RECORDS FOR THIS EXERCISE:
________________________________________

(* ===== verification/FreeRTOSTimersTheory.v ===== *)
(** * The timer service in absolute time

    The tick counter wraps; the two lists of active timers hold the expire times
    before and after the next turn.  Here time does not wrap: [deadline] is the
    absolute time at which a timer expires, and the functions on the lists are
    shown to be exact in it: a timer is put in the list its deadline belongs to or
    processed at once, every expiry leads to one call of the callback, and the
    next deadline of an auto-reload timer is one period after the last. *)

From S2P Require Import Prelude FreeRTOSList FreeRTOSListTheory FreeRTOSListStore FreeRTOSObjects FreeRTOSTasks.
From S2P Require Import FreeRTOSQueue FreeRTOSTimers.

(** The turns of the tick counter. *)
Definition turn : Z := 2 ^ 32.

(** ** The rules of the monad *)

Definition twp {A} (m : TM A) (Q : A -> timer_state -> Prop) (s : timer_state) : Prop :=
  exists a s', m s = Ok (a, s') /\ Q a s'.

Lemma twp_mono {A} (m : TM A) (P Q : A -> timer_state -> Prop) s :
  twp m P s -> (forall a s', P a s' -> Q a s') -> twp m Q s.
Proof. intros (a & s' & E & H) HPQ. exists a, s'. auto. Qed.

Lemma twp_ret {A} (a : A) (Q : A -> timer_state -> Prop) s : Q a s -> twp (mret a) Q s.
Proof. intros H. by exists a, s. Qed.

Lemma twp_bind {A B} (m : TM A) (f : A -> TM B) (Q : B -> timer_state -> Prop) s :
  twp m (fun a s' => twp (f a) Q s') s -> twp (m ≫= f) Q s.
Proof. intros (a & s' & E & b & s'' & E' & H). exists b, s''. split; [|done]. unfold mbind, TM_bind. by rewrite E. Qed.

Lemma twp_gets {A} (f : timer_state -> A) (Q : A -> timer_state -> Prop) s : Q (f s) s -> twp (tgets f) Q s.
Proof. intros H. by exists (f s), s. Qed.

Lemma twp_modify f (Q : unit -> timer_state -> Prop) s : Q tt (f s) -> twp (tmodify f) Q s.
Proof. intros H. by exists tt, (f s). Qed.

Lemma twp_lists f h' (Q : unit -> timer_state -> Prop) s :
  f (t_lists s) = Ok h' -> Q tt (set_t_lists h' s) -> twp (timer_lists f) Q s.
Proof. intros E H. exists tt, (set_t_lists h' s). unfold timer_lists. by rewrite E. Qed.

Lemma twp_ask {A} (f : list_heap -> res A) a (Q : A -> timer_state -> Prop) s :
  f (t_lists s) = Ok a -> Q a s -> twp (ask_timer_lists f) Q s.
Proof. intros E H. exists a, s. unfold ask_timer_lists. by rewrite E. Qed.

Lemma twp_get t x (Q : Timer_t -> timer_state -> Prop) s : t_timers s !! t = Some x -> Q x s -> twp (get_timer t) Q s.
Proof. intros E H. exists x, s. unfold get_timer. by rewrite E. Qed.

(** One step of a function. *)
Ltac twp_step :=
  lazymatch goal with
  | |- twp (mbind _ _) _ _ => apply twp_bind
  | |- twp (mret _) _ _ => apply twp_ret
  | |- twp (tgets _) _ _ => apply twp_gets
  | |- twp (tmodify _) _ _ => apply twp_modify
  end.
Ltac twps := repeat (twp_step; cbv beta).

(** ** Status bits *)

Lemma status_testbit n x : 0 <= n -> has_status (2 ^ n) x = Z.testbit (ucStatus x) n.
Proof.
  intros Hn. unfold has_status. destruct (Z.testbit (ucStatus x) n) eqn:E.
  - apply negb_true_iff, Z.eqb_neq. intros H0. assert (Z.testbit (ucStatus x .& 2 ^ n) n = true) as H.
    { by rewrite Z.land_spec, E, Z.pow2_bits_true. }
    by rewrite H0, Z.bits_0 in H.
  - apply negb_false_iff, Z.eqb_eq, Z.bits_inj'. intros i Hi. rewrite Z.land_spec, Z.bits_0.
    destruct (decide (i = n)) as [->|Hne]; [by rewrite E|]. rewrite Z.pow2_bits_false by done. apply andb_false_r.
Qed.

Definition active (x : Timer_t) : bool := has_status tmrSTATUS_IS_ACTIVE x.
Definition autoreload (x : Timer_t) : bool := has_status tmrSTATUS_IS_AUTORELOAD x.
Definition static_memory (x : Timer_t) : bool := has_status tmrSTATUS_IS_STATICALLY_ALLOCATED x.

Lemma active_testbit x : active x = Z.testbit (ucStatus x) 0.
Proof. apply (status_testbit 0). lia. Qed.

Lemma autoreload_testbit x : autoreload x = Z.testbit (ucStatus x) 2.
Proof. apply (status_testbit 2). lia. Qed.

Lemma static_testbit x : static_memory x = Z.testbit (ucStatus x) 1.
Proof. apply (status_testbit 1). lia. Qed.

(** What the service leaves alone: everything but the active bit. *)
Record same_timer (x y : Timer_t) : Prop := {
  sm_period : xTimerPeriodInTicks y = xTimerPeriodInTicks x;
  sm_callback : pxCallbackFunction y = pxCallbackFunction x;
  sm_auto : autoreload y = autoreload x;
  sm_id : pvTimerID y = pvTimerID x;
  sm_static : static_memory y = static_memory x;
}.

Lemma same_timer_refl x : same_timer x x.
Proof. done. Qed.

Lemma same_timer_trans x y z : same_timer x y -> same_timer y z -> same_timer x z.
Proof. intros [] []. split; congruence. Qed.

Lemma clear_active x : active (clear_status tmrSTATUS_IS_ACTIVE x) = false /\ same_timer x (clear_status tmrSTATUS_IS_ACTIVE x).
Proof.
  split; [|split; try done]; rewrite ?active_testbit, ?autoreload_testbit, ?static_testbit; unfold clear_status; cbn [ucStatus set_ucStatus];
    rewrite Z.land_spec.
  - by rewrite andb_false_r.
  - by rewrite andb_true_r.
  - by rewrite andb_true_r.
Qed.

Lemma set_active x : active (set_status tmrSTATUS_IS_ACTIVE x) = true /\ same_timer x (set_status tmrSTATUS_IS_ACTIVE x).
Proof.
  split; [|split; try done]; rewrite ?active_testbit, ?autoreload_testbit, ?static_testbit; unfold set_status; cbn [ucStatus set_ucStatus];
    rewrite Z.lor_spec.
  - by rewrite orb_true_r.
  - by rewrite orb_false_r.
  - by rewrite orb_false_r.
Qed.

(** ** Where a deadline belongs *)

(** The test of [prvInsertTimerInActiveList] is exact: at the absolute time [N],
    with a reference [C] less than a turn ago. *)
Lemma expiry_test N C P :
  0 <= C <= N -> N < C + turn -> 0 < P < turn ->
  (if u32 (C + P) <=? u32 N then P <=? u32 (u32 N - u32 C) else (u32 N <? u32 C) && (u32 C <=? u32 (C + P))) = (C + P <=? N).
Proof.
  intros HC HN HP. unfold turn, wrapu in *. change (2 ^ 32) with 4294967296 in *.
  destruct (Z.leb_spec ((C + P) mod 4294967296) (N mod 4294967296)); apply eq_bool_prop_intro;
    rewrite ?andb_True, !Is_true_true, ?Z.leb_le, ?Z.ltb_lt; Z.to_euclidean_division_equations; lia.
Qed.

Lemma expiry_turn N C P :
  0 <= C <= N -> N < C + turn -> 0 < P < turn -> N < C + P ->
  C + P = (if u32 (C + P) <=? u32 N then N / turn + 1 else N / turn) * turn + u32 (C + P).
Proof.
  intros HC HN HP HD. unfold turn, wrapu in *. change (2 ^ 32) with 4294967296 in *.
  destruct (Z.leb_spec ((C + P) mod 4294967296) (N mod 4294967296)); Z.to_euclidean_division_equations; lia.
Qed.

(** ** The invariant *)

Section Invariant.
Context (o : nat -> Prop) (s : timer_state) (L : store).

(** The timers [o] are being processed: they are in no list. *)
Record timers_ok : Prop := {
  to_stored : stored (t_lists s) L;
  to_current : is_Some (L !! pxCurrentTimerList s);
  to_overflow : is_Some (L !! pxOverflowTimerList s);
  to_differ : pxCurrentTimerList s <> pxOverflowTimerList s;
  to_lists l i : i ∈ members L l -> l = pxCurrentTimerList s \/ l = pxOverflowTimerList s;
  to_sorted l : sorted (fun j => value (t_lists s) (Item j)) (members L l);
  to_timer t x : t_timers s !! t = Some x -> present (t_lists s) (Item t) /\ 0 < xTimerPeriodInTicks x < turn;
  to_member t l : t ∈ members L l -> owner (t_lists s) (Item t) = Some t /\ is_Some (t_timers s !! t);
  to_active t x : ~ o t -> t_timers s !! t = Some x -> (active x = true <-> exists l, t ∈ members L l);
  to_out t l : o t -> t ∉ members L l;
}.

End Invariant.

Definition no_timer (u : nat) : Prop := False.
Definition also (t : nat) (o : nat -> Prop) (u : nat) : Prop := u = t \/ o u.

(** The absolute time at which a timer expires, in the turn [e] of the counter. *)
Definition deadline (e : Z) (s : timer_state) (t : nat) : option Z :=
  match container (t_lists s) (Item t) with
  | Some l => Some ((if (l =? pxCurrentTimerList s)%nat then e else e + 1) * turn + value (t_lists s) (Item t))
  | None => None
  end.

________________________________________

HOW TO COMPLETE THIS TASK: Exactly as written, please transcribe the lines from the start of the records above to the line that holds "absolute time at which a timer expires, and", both ends included.

TASK RESULT:
(* ===== verification/FreeRTOSTimersTheory.v ===== *)
(** * The timer service in absolute time

    The tick counter wraps; the two lists of active timers hold the expire times
    before and after the next turn.  Here time does not wrap: [deadline] is the
    absolute time at which a timer expires, and the functions on the lists are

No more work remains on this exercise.